====== Source data ======

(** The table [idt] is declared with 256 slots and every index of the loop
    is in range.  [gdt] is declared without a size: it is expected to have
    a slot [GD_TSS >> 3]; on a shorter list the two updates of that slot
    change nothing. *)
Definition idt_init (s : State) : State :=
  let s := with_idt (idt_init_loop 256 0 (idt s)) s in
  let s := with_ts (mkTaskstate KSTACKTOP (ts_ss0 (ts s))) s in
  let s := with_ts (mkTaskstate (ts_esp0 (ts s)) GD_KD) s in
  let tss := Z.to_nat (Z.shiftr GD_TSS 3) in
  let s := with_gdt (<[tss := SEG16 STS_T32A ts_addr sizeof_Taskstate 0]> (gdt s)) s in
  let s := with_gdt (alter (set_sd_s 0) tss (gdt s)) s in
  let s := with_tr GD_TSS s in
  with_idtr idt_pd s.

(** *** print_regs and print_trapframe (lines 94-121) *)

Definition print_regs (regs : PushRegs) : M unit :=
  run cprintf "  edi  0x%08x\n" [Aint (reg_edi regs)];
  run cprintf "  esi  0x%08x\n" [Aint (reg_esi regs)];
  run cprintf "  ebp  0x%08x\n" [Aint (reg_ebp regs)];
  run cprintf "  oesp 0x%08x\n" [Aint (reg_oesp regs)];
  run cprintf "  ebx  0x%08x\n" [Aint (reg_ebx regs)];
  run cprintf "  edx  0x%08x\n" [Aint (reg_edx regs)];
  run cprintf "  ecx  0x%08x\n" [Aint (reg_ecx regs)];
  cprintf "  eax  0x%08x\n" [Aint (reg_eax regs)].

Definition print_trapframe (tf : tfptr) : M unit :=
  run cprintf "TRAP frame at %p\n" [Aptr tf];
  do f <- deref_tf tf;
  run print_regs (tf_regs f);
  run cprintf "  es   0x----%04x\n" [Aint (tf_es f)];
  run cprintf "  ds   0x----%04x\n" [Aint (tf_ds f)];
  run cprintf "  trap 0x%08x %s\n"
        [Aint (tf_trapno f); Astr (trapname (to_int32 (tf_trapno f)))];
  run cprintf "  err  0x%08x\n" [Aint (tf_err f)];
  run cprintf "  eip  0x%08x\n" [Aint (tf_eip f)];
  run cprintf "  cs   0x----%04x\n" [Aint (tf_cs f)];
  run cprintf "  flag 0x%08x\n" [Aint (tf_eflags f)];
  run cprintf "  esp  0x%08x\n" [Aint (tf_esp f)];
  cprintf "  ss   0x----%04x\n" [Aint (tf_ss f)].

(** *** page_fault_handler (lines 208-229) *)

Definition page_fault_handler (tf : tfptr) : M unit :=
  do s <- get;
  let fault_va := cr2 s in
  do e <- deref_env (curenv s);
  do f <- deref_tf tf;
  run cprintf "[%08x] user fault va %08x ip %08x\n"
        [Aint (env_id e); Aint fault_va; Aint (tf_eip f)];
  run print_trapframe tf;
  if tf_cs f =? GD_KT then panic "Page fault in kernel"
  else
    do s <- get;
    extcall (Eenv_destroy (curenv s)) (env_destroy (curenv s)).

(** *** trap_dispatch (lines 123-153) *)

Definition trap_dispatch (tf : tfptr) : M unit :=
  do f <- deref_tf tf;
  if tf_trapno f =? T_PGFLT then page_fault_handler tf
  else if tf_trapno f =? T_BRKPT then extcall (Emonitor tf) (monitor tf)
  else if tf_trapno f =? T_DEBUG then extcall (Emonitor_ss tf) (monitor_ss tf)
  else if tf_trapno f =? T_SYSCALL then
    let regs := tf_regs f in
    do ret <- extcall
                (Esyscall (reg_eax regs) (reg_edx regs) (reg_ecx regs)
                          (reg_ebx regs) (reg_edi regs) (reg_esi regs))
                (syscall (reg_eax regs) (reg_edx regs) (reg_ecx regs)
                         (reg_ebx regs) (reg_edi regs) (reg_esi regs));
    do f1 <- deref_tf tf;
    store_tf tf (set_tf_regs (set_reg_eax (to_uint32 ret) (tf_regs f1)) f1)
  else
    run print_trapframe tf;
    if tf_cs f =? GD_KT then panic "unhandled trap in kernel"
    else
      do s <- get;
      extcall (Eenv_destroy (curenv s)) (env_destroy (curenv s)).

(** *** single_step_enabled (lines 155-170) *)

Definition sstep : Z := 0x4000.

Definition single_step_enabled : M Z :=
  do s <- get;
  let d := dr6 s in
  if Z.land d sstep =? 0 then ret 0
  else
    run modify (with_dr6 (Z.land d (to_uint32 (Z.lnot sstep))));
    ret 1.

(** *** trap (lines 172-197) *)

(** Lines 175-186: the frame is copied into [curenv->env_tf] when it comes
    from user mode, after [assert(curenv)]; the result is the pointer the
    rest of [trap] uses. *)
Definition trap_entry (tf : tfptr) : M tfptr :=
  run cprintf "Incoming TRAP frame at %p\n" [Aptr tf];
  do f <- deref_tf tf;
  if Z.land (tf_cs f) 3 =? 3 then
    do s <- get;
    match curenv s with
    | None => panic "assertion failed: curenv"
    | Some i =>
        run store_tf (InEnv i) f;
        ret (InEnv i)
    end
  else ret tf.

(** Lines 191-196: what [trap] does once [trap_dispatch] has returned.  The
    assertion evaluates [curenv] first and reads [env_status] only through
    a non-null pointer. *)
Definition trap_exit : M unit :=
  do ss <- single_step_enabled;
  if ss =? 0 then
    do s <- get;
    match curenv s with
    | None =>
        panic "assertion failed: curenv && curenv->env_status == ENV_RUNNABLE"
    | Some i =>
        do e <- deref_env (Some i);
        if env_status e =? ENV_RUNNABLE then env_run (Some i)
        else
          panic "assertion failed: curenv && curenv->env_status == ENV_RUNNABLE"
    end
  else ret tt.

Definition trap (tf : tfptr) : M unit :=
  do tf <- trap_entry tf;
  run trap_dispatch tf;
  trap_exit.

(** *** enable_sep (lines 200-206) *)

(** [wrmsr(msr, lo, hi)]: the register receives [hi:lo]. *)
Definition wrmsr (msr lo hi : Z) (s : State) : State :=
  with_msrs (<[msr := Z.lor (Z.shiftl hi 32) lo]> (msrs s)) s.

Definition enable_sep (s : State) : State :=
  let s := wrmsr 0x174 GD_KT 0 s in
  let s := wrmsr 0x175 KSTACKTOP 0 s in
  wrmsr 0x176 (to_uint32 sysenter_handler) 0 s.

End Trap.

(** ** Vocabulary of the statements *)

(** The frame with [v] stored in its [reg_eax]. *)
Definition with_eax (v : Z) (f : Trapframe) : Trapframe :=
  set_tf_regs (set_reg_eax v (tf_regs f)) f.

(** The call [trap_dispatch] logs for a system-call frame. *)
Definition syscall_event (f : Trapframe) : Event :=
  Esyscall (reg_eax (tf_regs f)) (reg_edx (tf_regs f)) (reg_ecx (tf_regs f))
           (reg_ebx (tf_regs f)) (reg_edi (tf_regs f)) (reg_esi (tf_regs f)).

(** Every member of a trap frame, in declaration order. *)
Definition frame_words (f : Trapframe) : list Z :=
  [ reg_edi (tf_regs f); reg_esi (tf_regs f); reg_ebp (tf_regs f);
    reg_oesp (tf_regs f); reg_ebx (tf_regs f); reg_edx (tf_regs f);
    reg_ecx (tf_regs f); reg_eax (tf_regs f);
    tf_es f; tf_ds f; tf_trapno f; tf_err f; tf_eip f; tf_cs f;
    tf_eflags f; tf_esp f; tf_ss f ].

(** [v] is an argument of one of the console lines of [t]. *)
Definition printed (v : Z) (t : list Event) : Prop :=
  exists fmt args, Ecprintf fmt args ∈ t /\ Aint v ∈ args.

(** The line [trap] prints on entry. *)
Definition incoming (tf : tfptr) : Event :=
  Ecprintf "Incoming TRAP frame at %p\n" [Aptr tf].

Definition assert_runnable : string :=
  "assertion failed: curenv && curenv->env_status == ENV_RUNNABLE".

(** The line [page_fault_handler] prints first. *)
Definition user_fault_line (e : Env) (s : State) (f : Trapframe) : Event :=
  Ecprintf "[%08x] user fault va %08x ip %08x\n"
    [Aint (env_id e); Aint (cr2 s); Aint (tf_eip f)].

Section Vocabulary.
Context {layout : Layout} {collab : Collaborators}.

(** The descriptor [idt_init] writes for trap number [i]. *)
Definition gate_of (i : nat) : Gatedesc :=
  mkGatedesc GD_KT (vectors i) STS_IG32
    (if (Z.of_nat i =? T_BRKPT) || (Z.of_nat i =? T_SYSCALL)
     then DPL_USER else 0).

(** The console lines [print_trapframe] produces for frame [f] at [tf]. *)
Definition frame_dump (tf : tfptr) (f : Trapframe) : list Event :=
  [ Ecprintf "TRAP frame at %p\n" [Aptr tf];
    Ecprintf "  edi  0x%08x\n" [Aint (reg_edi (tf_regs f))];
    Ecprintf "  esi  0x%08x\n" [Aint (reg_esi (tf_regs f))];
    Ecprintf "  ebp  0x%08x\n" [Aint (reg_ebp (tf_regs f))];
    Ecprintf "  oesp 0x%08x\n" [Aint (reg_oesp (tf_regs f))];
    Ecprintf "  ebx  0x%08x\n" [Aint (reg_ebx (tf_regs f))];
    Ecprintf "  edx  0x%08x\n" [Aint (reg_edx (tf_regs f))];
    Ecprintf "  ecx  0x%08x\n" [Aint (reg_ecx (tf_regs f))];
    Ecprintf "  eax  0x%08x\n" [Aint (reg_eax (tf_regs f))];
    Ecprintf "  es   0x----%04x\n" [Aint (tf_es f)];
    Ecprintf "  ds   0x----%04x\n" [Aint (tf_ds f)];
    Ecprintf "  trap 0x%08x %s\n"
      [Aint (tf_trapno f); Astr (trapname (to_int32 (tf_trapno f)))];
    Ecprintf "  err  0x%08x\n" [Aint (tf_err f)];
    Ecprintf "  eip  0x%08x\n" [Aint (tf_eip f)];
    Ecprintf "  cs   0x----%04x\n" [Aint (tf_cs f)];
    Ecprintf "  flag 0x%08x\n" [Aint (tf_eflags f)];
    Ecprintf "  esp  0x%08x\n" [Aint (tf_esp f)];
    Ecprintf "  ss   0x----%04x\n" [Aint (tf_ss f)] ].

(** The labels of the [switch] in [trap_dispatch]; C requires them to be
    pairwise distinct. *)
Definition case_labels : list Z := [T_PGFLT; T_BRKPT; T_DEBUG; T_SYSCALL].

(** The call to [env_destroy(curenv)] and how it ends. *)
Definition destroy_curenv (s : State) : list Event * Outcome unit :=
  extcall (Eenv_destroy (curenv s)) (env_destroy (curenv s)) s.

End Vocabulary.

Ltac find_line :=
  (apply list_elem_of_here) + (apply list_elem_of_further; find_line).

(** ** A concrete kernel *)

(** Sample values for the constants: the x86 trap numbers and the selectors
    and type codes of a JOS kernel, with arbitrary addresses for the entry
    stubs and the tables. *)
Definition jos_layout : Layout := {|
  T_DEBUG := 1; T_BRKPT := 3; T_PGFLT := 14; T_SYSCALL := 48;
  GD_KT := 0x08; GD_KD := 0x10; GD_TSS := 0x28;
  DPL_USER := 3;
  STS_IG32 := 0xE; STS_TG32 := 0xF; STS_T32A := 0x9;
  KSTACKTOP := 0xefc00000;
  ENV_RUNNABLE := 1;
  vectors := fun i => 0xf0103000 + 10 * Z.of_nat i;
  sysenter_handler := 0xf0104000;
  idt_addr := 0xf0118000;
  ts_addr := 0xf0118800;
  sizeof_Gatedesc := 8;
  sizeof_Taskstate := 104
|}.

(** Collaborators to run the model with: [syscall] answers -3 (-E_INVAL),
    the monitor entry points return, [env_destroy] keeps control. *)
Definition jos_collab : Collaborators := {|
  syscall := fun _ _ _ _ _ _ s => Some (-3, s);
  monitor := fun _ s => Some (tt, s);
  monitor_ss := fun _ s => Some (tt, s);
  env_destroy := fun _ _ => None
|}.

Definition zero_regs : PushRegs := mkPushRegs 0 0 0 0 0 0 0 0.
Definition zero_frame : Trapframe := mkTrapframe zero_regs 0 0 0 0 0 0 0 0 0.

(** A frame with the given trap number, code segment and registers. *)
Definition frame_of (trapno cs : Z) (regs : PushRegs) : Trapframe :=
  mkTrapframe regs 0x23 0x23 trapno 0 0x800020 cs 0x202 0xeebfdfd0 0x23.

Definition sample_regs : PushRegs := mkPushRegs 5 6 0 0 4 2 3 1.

======
====== Source data ======

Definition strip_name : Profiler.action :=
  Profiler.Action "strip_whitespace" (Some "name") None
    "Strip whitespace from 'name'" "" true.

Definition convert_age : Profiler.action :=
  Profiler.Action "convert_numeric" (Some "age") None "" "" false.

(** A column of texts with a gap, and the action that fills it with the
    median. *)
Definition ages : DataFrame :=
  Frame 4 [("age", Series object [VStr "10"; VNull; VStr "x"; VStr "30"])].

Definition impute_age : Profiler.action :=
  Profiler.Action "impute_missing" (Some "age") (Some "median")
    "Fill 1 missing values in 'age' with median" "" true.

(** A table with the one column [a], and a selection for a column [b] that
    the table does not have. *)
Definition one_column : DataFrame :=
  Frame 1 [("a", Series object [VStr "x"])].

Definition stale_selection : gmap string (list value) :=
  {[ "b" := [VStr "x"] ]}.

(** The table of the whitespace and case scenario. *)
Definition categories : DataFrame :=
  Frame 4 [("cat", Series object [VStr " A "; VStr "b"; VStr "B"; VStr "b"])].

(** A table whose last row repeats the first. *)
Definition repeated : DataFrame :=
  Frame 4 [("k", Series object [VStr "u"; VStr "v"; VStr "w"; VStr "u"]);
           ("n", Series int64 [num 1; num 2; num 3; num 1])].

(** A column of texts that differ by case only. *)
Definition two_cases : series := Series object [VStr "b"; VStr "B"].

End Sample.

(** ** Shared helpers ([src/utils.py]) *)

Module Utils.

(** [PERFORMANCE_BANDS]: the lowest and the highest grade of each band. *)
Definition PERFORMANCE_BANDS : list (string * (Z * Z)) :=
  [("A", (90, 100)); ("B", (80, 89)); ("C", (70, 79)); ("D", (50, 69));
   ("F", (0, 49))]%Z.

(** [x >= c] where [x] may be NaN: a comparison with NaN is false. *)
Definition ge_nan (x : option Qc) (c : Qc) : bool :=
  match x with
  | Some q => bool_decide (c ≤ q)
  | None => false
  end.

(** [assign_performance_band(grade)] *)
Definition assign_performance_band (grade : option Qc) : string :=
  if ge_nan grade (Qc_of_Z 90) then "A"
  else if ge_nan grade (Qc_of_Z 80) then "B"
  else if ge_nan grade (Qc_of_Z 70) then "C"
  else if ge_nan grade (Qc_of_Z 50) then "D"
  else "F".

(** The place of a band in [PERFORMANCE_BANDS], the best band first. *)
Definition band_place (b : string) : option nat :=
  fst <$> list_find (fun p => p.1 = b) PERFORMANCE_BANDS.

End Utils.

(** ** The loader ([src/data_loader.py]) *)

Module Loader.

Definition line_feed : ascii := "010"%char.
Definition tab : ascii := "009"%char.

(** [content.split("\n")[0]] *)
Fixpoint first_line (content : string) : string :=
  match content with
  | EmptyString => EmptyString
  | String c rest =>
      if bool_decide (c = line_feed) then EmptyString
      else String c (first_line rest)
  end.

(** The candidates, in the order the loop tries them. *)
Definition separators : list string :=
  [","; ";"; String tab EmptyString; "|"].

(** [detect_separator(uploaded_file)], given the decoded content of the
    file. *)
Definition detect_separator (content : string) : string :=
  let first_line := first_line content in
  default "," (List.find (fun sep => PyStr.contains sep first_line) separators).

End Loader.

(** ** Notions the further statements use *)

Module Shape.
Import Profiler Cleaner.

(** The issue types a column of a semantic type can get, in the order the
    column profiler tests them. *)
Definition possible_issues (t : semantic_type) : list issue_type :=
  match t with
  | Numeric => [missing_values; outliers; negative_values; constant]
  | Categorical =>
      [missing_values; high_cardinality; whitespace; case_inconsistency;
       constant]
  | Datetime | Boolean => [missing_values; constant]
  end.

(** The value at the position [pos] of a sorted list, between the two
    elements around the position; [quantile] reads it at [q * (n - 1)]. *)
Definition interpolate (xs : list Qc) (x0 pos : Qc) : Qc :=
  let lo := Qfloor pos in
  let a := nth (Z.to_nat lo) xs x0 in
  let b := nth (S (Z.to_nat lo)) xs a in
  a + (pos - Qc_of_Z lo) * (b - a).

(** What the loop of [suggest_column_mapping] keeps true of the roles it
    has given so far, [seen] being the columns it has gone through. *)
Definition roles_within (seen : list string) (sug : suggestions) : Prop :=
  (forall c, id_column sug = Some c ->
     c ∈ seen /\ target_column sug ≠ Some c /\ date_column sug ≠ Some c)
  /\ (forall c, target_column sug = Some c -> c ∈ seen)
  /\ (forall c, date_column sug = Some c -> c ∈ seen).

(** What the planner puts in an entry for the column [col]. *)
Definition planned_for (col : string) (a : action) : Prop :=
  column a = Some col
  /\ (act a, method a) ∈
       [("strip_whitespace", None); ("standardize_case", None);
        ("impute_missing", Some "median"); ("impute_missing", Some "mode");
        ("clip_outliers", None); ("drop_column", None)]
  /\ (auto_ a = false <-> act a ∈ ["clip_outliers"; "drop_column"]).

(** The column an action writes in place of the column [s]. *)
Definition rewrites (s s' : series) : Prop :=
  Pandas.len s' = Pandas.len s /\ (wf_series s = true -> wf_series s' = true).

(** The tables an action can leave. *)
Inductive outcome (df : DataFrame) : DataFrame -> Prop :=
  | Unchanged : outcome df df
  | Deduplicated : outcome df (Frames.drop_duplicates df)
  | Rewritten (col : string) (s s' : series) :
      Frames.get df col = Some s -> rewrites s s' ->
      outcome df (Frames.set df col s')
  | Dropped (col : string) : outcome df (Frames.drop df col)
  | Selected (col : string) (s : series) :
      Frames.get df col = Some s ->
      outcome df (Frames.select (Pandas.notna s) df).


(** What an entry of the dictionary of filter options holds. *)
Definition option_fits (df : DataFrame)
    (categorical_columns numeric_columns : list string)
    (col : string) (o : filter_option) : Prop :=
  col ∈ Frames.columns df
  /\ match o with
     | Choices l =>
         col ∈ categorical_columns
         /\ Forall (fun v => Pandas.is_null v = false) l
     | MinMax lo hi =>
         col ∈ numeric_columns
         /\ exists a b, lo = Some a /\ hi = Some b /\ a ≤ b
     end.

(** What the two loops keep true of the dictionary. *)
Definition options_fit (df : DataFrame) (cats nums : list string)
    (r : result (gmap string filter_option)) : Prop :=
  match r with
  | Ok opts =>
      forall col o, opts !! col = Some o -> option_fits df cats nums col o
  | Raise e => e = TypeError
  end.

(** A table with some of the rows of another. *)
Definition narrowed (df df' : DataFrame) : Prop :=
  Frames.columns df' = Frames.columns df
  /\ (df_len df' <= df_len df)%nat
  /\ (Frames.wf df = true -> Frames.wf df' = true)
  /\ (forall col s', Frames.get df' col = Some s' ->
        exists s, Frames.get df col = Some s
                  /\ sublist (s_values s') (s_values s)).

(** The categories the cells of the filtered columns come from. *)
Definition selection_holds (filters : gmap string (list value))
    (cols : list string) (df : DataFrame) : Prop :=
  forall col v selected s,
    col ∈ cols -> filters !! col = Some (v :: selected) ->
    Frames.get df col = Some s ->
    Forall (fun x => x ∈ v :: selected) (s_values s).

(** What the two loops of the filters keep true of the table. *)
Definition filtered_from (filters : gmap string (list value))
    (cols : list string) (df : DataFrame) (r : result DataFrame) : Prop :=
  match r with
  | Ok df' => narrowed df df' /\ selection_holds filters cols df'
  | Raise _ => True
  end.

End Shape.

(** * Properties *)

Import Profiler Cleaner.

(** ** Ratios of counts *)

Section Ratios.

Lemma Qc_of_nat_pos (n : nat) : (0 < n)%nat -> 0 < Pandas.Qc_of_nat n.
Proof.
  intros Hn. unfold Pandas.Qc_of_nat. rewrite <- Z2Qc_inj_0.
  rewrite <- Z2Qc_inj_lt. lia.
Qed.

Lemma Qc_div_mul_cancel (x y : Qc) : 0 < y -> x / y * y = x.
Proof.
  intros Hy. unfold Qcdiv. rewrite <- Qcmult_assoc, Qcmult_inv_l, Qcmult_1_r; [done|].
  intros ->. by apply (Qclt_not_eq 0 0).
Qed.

======

What needs to be done → What is asked for is an exact copy of the lines above from the one containing "(** The table [idt]" through the one containing "[Aint (reg_oesp regs)];", and only those.

Reply to the task →
(** The table [idt] is declared with 256 slots and every index of the loop
    is in range.  [gdt] is declared without a size: it is expected to have
    a slot [GD_TSS >> 3]; on a shorter list the two updates of that slot
    change nothing. *)
Definition idt_init (s : State) : State :=
  let s := with_idt (idt_init_loop 256 0 (idt s)) s in
  let s := with_ts (mkTaskstate KSTACKTOP (ts_ss0 (ts s))) s in
  let s := with_ts (mkTaskstate (ts_esp0 (ts s)) GD_KD) s in
  let tss := Z.to_nat (Z.shiftr GD_TSS 3) in
  let s := with_gdt (<[tss := SEG16 STS_T32A ts_addr sizeof_Taskstate 0]> (gdt s)) s in
  let s := with_gdt (alter (set_sd_s 0) tss (gdt s)) s in
  let s := with_tr GD_TSS s in
  with_idtr idt_pd s.

(** *** print_regs and print_trapframe (lines 94-121) *)

Definition print_regs (regs : PushRegs) : M unit :=
  run cprintf "  edi  0x%08x\n" [Aint (reg_edi regs)];
  run cprintf "  esi  0x%08x\n" [Aint (reg_esi regs)];
  run cprintf "  ebp  0x%08x\n" [Aint (reg_ebp regs)];
  run cprintf "  oesp 0x%08x\n" [Aint (reg_oesp regs)];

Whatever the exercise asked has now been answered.